Ask a doctor

Are a Full Tummy Tuck and Liposuction of Hips and Thighs Together Safe?

My doctor has recommended a 6 hours surgery for a full tummy tuck and liposuction of hips, thighs and knees. He is one of the best board certified doctors in Northern California and will operate in a surgery center with a great anesthesiology team. I had two other consultations, again both board certified. One suggested the same procedures in one day, the other absolutely refuses two procedures on the same day, he says it is too risky. I am 43 years old and in faily good shape, have had many unrelated surgeries before without complications. Is it really dangerous?

Doctor Answers (4)

Tummy tuck and liposuction

+1

I think it is perfectly fine in most healthy individuals to perform both a tummy tuck and liposuction of specific areas in the same operative setting.


Manhattan Plastic Surgeon
4.5 out of 5 stars 18 reviews

Combining a full tummy tuck with liposuction of the hips and thoughts

+1

The combination of a tummy tuck and liposuction is a very popular one. This combination can very effectively contour the abdomen and torso. However, the most important priority is your safety. It is essential when using this combination to work with a board-certified plastic surgeon who is well experienced in, abdominoplasty, liposuction, and body contouring. Such a surgeon will keep in mind the duration of your procedure and also how much fat and tissue they plan to remove. If a large amount of fat will be removed during the same session as a tummy tuck, you may be better served to either change this into an inpatient procedure or to perform it separately.

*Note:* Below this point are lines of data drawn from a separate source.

Fixpoint encode_value (c : PackConfig) (budget : nat) (v : lval) : outcome (string + list byte) :=
  match budget with
  | O => Ret (inl "max nesting depth exceeded")
  | S budget =>
      match v with
      | VNil => Ret (inr [tag 0])
      | VBool b => Ret (inr [tag (if b then 2 else 1)])
      | VInt z =>
          let d := double_of_Z z in let! l := encode_number d (bits_of_double d) in Ret (inr l)
      | VNum bits => let! l := encode_number (double_of_bits bits) bits in Ret (inr l)
      | VStr s => Ret (encode_string c s)
      | VTable entries =>
          let '(array_like, max_index, entry_count) := scan_table entries 0 0 in
          if array_like && (max_index =? entry_count) && (max_index <=? max_array_length c) then
            let! body := encode_all (encode_value c budget)
                           (map (fun i => table_get (VInt i) entries) (seqZ 1 max_index)) in
            Ret (let? body := body in inr (tag 7 :: push_le 4 (u32 max_index) ++ body))
          else if max_map_entries c <? entry_count then Ret (inl "map has too many entries")
          else
            let! body := encode_entries (encode_value c budget) entries in
            Ret (let? body := body in inr (tag 8 :: push_le 4 (u32 entry_count) ++ body))
      | VHandle id =>
          let! body := encode_value c budget (VStr id) in
          Ret (let? body := body in inr (tag 16 :: body))
      | VOther => Ret (inl "unsupported type for LuaPack encoding")
      end
  end.

(** [depth > max_nesting_depth] fails: depths 0 to the maximum are allowed. *)
Definition encode_pack (c : PackConfig) (v : lval) : outcome (string + list byte) :=
  let! body := encode_value c (S (max_nesting_depth c)) v in
  Ret (let? body := body in inr ([tag 0x4c; tag 0x50; tag 1; tag 0] ++ body)).
End Encoder.

(** ** Decoder *)

(** [t[k] = v]: an integral float key is an integer key, nil removes, and nil
    and NaN keys raise. *)
Definition normal_key (k : lval) : outcome lval :=
  match k with
  | VNil => Throw (StdExn "table index is nil")
  | VNum bits =>
      match double_of_bits bits with
      | S754_nan => Throw (StdExn "table index is NaN")
      | d => match float_cast (- 2 ^ 63) (2 ^ 63 - 1) d with
             | Ret z => Ret (if SFeqb (double_of_Z z) d then VInt z else k)
             | _ => Ret k
             end
      end
  | _ => Ret k
  end.

Fixpoint table_put (k v : lval) (entries : list (lval * lval)) : list (lval * lval) :=
  match entries with
  | [] => [(k, v)]
  | (k', v') :: rest => if key_eqb k k' then (k', v) :: rest else (k', v') :: table_put k v rest
  end.

Definition table_set (k v : lval) (entries : list (lval * lval)) : outcome (list (lval * lval)) :=
  let! k := normal_key k in
  Ret (match v with
       | VNil => List.filter (fun '(k', _) => negb (key_eqb k k')) entries
       | _ => table_put k v entries
       end).

(** The value, or the text left in [error_]; and the bytes consumed. *)
Definition decoded : Type := (string + lval) * Z.
Definition fuel_out : exn := StdExn "fuel".

Section Loops.
Context (decode_value : list byte -> outcome decoded).

Fixpoint decode_elems (fuel : nat) (count i : Z) (data : list byte) (consumed : Z)
    (arr : list (lval * lval)) : outcome decoded :=
  match fuel with
  | O => Throw fuel_out
  | S fuel =>
      if i <? count then
        let! r := decode_value data in
        match r with
        | (inl e, _) => Ret (inl e, consumed)
        | (inr elem, n) =>
            let! arr := table_set (VInt (i + 1)) elem arr in
            decode_elems fuel count (i + 1) (drop (Z.to_nat n) data) (consumed + n) arr
        end
      else Ret (inr (VTable arr), consumed)
  end.

Fixpoint decode_entries (fuel : nat) (count i : Z) (data : list byte) (consumed : Z)
    (tbl : list (lval * lval)) : outcome decoded :=
  match fuel with
  | O => Throw fuel_out
  | S fuel =>
      if i <? count then
        let! r := decode_value data in
        match r with
        | (inl e, _) => Ret (inl e, consumed)
        | (inr key, n) =>
            let data := drop (Z.to_nat n) data in
            let! r := decode_value data in
            match r with
            | (inl e, _) => Ret (inl e, consumed + n)
            | (inr val, n') =>
                let! tbl := table_set key val tbl in
                decode_entries fuel count (i + 1) (drop (Z.to_nat n') data) (consumed + n + n') tbl
            end
        end
      else Ret (inr (VTable tbl), consumed)
  end.
End Loops.

(** [std::string str(data, len)] *)
Definition read_string (data : list byte) (len consumed : Z) : outcome decoded :=
  if vsize data <? len then Undef else Ret (inr (VStr (take (Z.to_nat len) data)), consumed).

(** [stack]: the nested calls for which there is room; one more overflows the
    stack.  A round of a loop takes a byte or ends it. *)
Fixpoint decode_value (stack : nat) (data : list byte) : outcome decoded :=
  match stack with
  | O => Undef
  | S stack =>
      match data with
      | [] => Ret (inl "unexpected end of data", 0)
      | t :: rest =>
          let size := vsize data in
          let t := byte.unsigned t in
          if t =? 0 then Ret (inr VNil, 1)
          else if t =? 1 then Ret (inr (VBool false), 1)
          else if t =? 2 then Ret (inr (VBool true), 1)
          else if t =? 3 then
            if size <? 9 then Ret (inl "truncated integer", 1)
            else Ret (inr (VInt (signed64 (read_le (take 8 rest)))), 9)
          else if t =? 4 then
            if size <? 9 then Ret (inl "truncated number", 1)
            else Ret (inr (VNum (read_le (take 8 rest))), 9)
          else if t =? 5 then
            match rest with
            | [] => Ret (inl "truncated short string", 1)
            | l :: body =>
                let len := byte.unsigned l in
                if size <? 2 + len then Ret (inl "truncated short string data", 1)
                else read_string body len (2 + len)
            end
          else if t =? 6 then
            if size <? 5 then Ret (inl "truncated string length", 1)
            else let len := read_le (take 4 rest) in
                 if size <? u32 (5 + len) then Ret (inl "truncated string data", 1)
                 else read_string (drop 4 rest) len (u32 (5 + len))
          else if t =? 7 then
            if size <? 5 then Ret (inl "truncated array length", 1)
            else decode_elems (decode_value stack) (S (length rest)) (read_le (take 4 rest)) 0 (drop 4 rest) 5 []
          else if t =? 8 then
            if size <? 5 then Ret (inl "truncated map count", 1)
            else decode_entries (decode_value stack) (S (length rest)) (read_le (take 4 rest)) 0 (drop 4 rest) 5 []
          else Ret (inl ("unknown type tag: " +:+ to_string_u64 t), 1)
      end
  end.

(** [decode_value] sets the count of consumed bytes anew, without the header. *)
Definition decode_pack_on (stack : nat) (bytes : list byte) : outcome decoded :=
  match bytes with
  | b0 :: b1 :: b2 :: b3 :: rest =>
      if negb (byte.unsigned b0 =? 0x4c) || negb (byte.unsigned b1 =? 0x50) then
        Ret (inl "invalid LuaPack magic bytes", 0)
      else if negb (byte.unsigned b2 =? 1) then Ret (inl "unsupported LuaPack version", 0)
      else decode_value stack rest
  | _ => Ret (inl "invalid LuaPack header: too short", 0)
  end.

(** On a stack that does not run out. *)
Definition decode_pack (bytes : list byte) : outcome decoded := decode_pack_on (length bytes) bytes.

(** ** Lemmas on numbers *)

Lemma push_le_split n val : push_le n val = le_split n val.
Proof.
  revert val. induction n as [|n IH]; intros val; [done|]. cbn [push_le].
  rewrite IH. unfold le_split; fold le_split. f_equal.
  apply byte.unsigned_inj. rewrite !byte.unsigned_of_Z. unfold byte.wrap.
  change 0xff with (Z.ones 8). rewrite Z.land_ones by lia. by rewrite Z.mod_mod by lia.
Qed.

Lemma push_le_length n val : length (push_le n val) = n.
Proof. by rewrite push_le_split, length_le_split. Qed.

Lemma read_push n val : (n <= 8)%nat -> read_le (push_le n val) = val `mod` 2 ^ (8 * Z.of_nat n).
Proof.
  intros Hn. unfold read_le. rewrite push_le_split, read_uint_little_spec.
  - cbn [Z.mul]. rewrite Z.shiftl_0_r, Z.lor_0_l, le_combine_split. f_equal. f_equal. lia.
  - lia.
  - unfold vsize. rewrite length_le_split. lia.
Qed.

#[local] Opaque push_le.

Lemma signed64_mod z : - 2 ^ 63 <= z < 2 ^ 63 -> signed64 (z `mod` 2 ^ 64) = z.
Proof.
  intros Hz. unfold signed64, cast. rewrite Z.mod_mod by lia.
  destruct (Z.ltb_spec (z `mod` 2 ^ 64) (2 ^ 63)); Z.to_euclidean_division_equations; lia.
Qed.

Lemma SFeqb_refl d : d <> S754_nan -> SFeqb d d = true.
Proof.
  intros Hd. unfold SFeqb, SFcompare. destruct d as [s|s| |s m e]; try destruct s; try done;
    rewrite Z.compare_refl; unfold Pos.compare; by rewrite Pos.compare_cont_refl.
Qed.

(** Reading a fixed-size field written before something else. *)
Lemma take_push n val rest : take n (push_le n val ++ rest) = push_le n val.
Proof. rewrite <- (push_le_length n val) at 1. apply take_app_length. Qed.
Lemma drop_push n val rest : drop n (push_le n val ++ rest) = rest.
Proof. rewrite <- (push_le_length n val) at 1. apply drop_app_length. Qed.

Lemma read_count n rest : 0 <= n < 2 ^ 32 -> read_le (take 4 (push_le 4 (u32 n) ++ rest)) = n.
Proof. intros Hn. rewrite take_push, read_push by lia. cbn. rewrite cast_small by lia. by apply Z.mod_small. Qed.

Lemma drop_vsize {A} (a b : list A) : drop (Z.to_nat (vsize a)) (a ++ b) = b.
Proof. unfold vsize. rewrite Nat2Z.id. apply drop_app_length. Qed.

(** ** Values that survive *)

Section Survival.
Context `{SolKeys}.

(** Keys that no conversion changes. *)
Definition plain_key (k : lval) : bool := match k with VStr _ | VInt _ => true | _ => false end.

(** Arrays are numbered in order. *)
Definition array_entries (start : Z) (vs : list lval) : list (lval * lval) :=
  zip (VInt <$> seqZ start (vsize vs)) vs.

(** The whole table was counted: no key but the last ended the scan. *)
Definition counted_as_map (entries : list (lval * lval)) : Prop :=
  let '(array_like, max_index, entry_count) := scan_table entries 0 0 in
  (array_like && (max_index =? entry_count)) = false /\ entry_count = vsize entries.

(** What the format represents: integers that a double holds exactly, floats
    that are no integers, arrays within the limit, and tables with string or
    integer keys that are counted in full.  A table holds no nil. *)
Inductive representable (c : PackConfig) : lval -> Prop :=
| rep_nil : representable c VNil
| rep_bool b : representable c (VBool b)
| rep_int z : - 2 ^ 63 <= z < 2 ^ 63 -> float_trunc (double_of_Z z) = Some z -> representable c (VInt z)
| rep_num bits z :
    0 <= bits < 2 ^ 64 -> float_cast (- 2 ^ 63) (2 ^ 63 - 1) (double_of_bits bits) = Ret z ->
    SFeqb (double_of_Z z) (double_of_bits bits) = false -> representable c (VNum bits)
| rep_str s : representable c (VStr s)
| rep_array vs :
    vsize vs <= max_array_length c -> Forall (fun v => representable c v /\ v <> VNil) vs ->
    representable c (VTable (array_entries 1 vs))
| rep_map entries :
    counted_as_map entries -> NoDup entries.*1 ->
    Forall (fun e => plain_key e.1 = true /\ representable c e.1 /\ representable c e.2 /\ e.2 <> VNil)
      entries ->
    representable c (VTable entries).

To learn more about tummy tucks, see photos, and help you decide which one is best for you, please visit us at the link below:
 

Pat Pazmino, MD
Miami Plastic Surgeon
4.5 out of 5 stars 69 reviews

Risk of Surgery

+1

There are risks associated with all surgeries. In every case, you must weigh the benefits and risks. The obvious benefits here are a single episode of recuperation and probable economic benefits. On the other hand, risks certainly increase with multiple surgeries and longer periods of anesthesia. This is a decision you must make in consultation with your surgeon, but make sure that facility in which the procedures are performed is certified. You will probably do fine, if certain precautions are taken ( intraoperative use of sequential stockings, early ambulation, etc.).

John Whitt, MD
Louisville Plastic Surgeon
5.0 out of 5 stars 2 reviews

Combining multiple procedures: Is it safe or dangerous?

+1

Dangerous is a matter of risk taking and that depends on your risk tolerance.

Off the to pof my head and without citing any specific reference, various studies quote the risk of a fatality from abdominoplasty as low as 1 in 40,000 to as high as 1 in 3.500. Some people would say any risk is dangerous while others might say that the risk is tolerable.

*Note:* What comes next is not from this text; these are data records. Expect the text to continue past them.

Lemma value_survives fuel v :
  portable v -> (height v <= fuel)%nat -> survives (to_json_value fuel) v.
Proof.
  revert v. induction fuel as [|fuel IH]; intros v Hp Hh;
    destruct Hp as [|b|z Hz Ht|bits z Hb Hc Hne|s|vs Hlen Hvs|members Hnil Hs Hm Hall];
    try (by eexists; split; [reflexivity|]); try (cbn in Hh; lia).
  all: try (exists (JInt z); split; [by apply int_to_json|done]).
  all: try (destruct (num_to_json bits z Hc Hne) as [E Hn]; eexists; split; [exact E|]; cbn [json_to_lua];
            by rewrite double_bits).
  all: try (exists (JStr (string_of s)); split; [done|]; cbn [json_to_lua]; by rewrite bytes_of_string_of).
  - assert (Hsv : Forall (survives (to_json_value fuel)) vs).
    { apply List.Forall_forall. intros v Hv. rewrite List.Forall_forall in Hvs. apply IH; [by apply Hvs|].
      apply list_elem_of_In in Hv. pose proof (height_value (array_entries 1 vs) v) as Hhv.
      rewrite array_values in Hhv. specialize (Hhv Hv). lia. }
    destruct (items_survive _ _ Hsv) as (js & Ejs & Hjs). exists (JArr js). pose proof (vsize_nonneg vs). split.
    + cbn [to_json_value]. rewrite (scan_array 1 vs 0 0) by lia. rewrite Z.add_0_l, Z.eqb_refl. cbn [andb].
      rewrite array_get, Ejs. done.
    + cbn [json_to_lua]. pose proof (items_to_lua_spec js vs [] Hjs) as E.
      change (1 + vsize (@nil lval)) with 1 in E. change (array_entries 1 []) with (@nil (lval * lval)) in E.
      rewrite E; [done|]. eapply Forall_impl; [|exact Hvs]. naive_solver.
  - assert (Hsv : Forall (fun e => survives (to_json_value fuel) e.2) members).
    { apply List.Forall_forall. intros e He. rewrite List.Forall_forall in Hall. apply IH; [by apply Hall|].
      pose proof (height_value (record members) e.2) as Hhv. unfold record in Hhv at 1. rewrite <- list_fmap_compose in Hhv.
      specialize (Hhv ltac:(apply list_elem_of_fmap; exists e; split; [done|by apply list_elem_of_In])). lia. }
    destruct (members_survive _ members [] Hs Hsv) as (js & Ejs & Hjs).
    { apply List.Forall_forall. by constructor. }
    exists (JObj js). split.
    + cbn [to_json_value]. destruct members as [|[k v] members]; [done|]. cbn [record map scan_table key_int fst snd andb].
      unfold record in Ejs. cbn [map fst snd] in Ejs. rewrite Ejs. done.
    + cbn [json_to_lua]. rewrite (members_not_marked fuel js members Hjs Hm). cbn [obind].
      change (@nil (lval * lval)) with (record []).
      rewrite (members_to_lua_spec js members []); [done| | |by apply sorted_nodup].
      * eapply Forall2_impl; [|exact Hjs]. naive_solver.
      * eapply Forall_impl; [|exact Hall]. naive_solver.
Qed.
End Roundtrip.

(** ** Properties *)

(** C20: what one service sends is what another receives.  A portable value is
    converted to JSON, and the JSON back to the same value, in every VM. *)
Theorem lua_json_roundtrip `{SolKeys} `{JsonLib} make_handle v :
  portable v -> exists j, lua_to_json v = Ret (j, true) /\ json_to_lua make_handle j = Ret v.
Proof. intros Hv. exact (value_survives make_handle (height v) v Hv (le_n _)). Qed.

#[local] Instance integer_keys : SolKeys := {| float_key _ := None |}.

(** A message with a nested list. *)
Definition sample_message : lval :=
  VTable (record [("items", VTable (array_entries 1 [VStr (bytes_of "sword"); VInt (-5)])); ("name", VStr (bytes_of "ann"))]).

Lemma sample_portable : portable sample_message.
Proof.
  apply port_record; [done|repeat constructor| |].
  - intros Hm. repeat (apply elem_of_cons in Hm as [?|Hm]; [discriminate|]). by apply elem_of_nil in Hm.
  - repeat constructor; cbn [snd]; discriminate.
Qed.

Definition plain_json : JsonLib :=
  {| json_parse := fun _ => inr JNull; json_dump := fun _ => inr ""; json_error := fun _ _ _ => "type error" |}.

Lemma lua_json_roundtrip_witness :
  exists j, lua_to_json sample_message = Ret (j, true) /\ @json_to_lua plain_json None j = Ret sample_message.
Proof. exact (@lua_json_roundtrip _ plain_json None sample_message sample_portable). Defined.

(** ** What does not survive *)

Definition through (v : lval) : outcome lval :=
  let! r := lua_to_json v in @json_to_lua plain_json None r.1.

(** An integer goes through a double. *)
Example big_integer_rounded : through (VInt (2 ^ 53 + 1)) = Ret (VInt (2 ^ 53)).
Proof. vm_compute. reflexivity. Qed.

(** The keys of a sparse array become texts. *)
Example sparse_keys_become_texts :
  through (VTable [(VInt 2, VBool true)]) = Ret (VTable [(VStr (bytes_of "2"), VBool true)]).
Proof. vm_compute. reflexivity. Qed.

(** Unsigned numbers are taken for signed ones. *)
Example large_unsigned_negative : @json_to_lua plain_json None (JUInt (2 ^ 64 - 1)) = Ret (VInt (-1)).
Proof. vm_compute. reflexivity. Qed.

(** Converting infinity to an integer is undefined. *)
Example infinity_to_json_undefined : lua_to_json (VNum (Z.shiftl 0x7ff0 48)) = Undef.
Proof. vm_compute. reflexivity. Qed.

The risk of combining multiple surgeries has been highlighted by the media. One of the concerns is the potential for deep venous thrombosis with pulmonary embolism (blood clot traveling to the lungs). This risk is elevated in prolonged surgery and may be even higher when combining liposuction and abdominoplasty. This resulted in the State if Florida temporarily placing a moratorium on these combined procedures in the office setting back in 2003. This has since been lifted after careful review of the data.

To the best of my knowledge, no one has really done an adequate study of whether two 3hour procedures is necessarily safer than one 6hour procedure. You are getting conflicting advice for several reasons: The vast majority of patients desire to "get it over with" in one procedure. However, many plastic surgeons intuitively feel that two procedures may be a "safer" option.

Otto Joseph Placik, MD
Chicago Plastic Surgeon
5.0 out of 5 stars 48 reviews

These answers are for educational purposes and should not be relied upon as a substitute for medical advice you may receive from your physician. If you have a medical emergency, please call 911. These answers do not constitute or initiate a patient/doctor relationship.